Les conséquences d’une grève : trois choses à savoir

La grève se définit comme une cessation totale du travail, collective et concertée, en vue d’appuyer des revendications professionnelles dont l’employeur a eu connaissance. Céline D. Bauer, présidente du groupe de travail Ressources humaines du réseau Absoluce, rappelle les règles que les entreprises doivent respecter vis-à-vis de leurs salariés grévistes.

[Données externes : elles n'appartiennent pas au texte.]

(* ===== verification/PackJson.v ===== *)
(** * PackJson: the JSON of forms, shortcuts, common events and pack infos

    As InfoJson.v, for common_event_info.cpp, shortcut_info.cpp, form_info.cpp
    and bundle_pack_info.cpp of interfaces/inner_api/appexecfwk_base/src.  The
    from_json functions of common events and forms read every key with [at],
    which throws when it is missing. *)

From stdpp Require Import strings.
From S2P Require Import Prelude StdMap BundleTypes Errors Json InfoJson.

Open Scope string_scope.
Open Scope list_scope.
Open Scope Z_scope.

Definition FormType_value (e : FormType) : Z :=
  match e with
  | FormType_JAVA => 0
  | FormType_JS => 1
  end.
Definition FormType_of (n : Z) : option FormType :=
  List.find (λ e, FormType_value e =? n) [FormType_JAVA; FormType_JS].
#[export] Instance FormType_ToJson : ToJson FormType := λ e, JNumber (FormType_value e).
Definition get_FormType : json → M FormType := get_enum FormType_of.

Definition FormsColorMode_value (e : FormsColorMode) : Z :=
  match e with
  | FormsColorMode_AUTO_MODE => -1
  | FormsColorMode_DARK_MODE => 0
  | FormsColorMode_LIGHT_MODE => 1
  end.
Definition FormsColorMode_of (n : Z) : option FormsColorMode :=
  List.find (λ e, FormsColorMode_value e =? n) [FormsColorMode_AUTO_MODE; FormsColorMode_DARK_MODE;
    FormsColorMode_LIGHT_MODE].
#[export] Instance FormsColorMode_ToJson : ToJson FormsColorMode := λ e, JNumber (FormsColorMode_value e).
Definition get_FormsColorMode : json → M FormsColorMode := get_enum FormsColorMode_of.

La grève suspend le contrat de travail des salariés grévistes. Ces salariés n’exécutant plus leur obligation de travail, l’employeur n’a pas à leur verser de salaire.

 

 Retenue sur salaire

Dans les entreprises du secteur privé, l’exercice du droit de grève entraîne une réduction de la rémunération strictement proportionnelle à la durée de la grève. Une retenue plus importante constitue une sanction pécuniaire interdite. Lorsque le salaire est établi d’après le nombre d’heures de travail accomplies, la retenue doit être calculée suivant le nombre d’heures qui n’ont pas été effectuées, compte tenu de l’horaire appliqué dans l’entreprise. En cas de contestation du montant de la retenue sur salaire, c’est au salarié gréviste de démontrer qu’il entendait reprendre le travail avant la fin du conflit.Aucune retenue sur salaire consécutive à l’exercice du droit de grève ne peut être mentionnée sur le bulletin de paie. En pratique, le non-paiement des heures de grèves doit être retracé par l’intitulé « absence non rémunérée ».

 

 Suppression d’une prime

L’employeur peut tenir compte de l’absence d’un salarié gréviste pour réduire ou supprimer une prime, à la condition que tout autre motif d’absence (maladie, maternité, etc.), autorisé ou non, ait la même conséquence. A défaut, la suppression d’une prime pour certaines absences seulement est discriminatoire.

 

 

Pas de sanction, ni de licenciement

Aucun salarié ne peut être sanctionné ni licencié en raison de l’exercice normal du droit de grève. L’employeur ne peut pas faire récupérer les heures de travail perdues du fait de la grève. La grève ne constitue pas un évènement permettant de récupérer les heures perdues collectivement. Les heures de travail effectuées après le conflit collectif au-delà de la durée légale du travail sont des heures supplémentaires.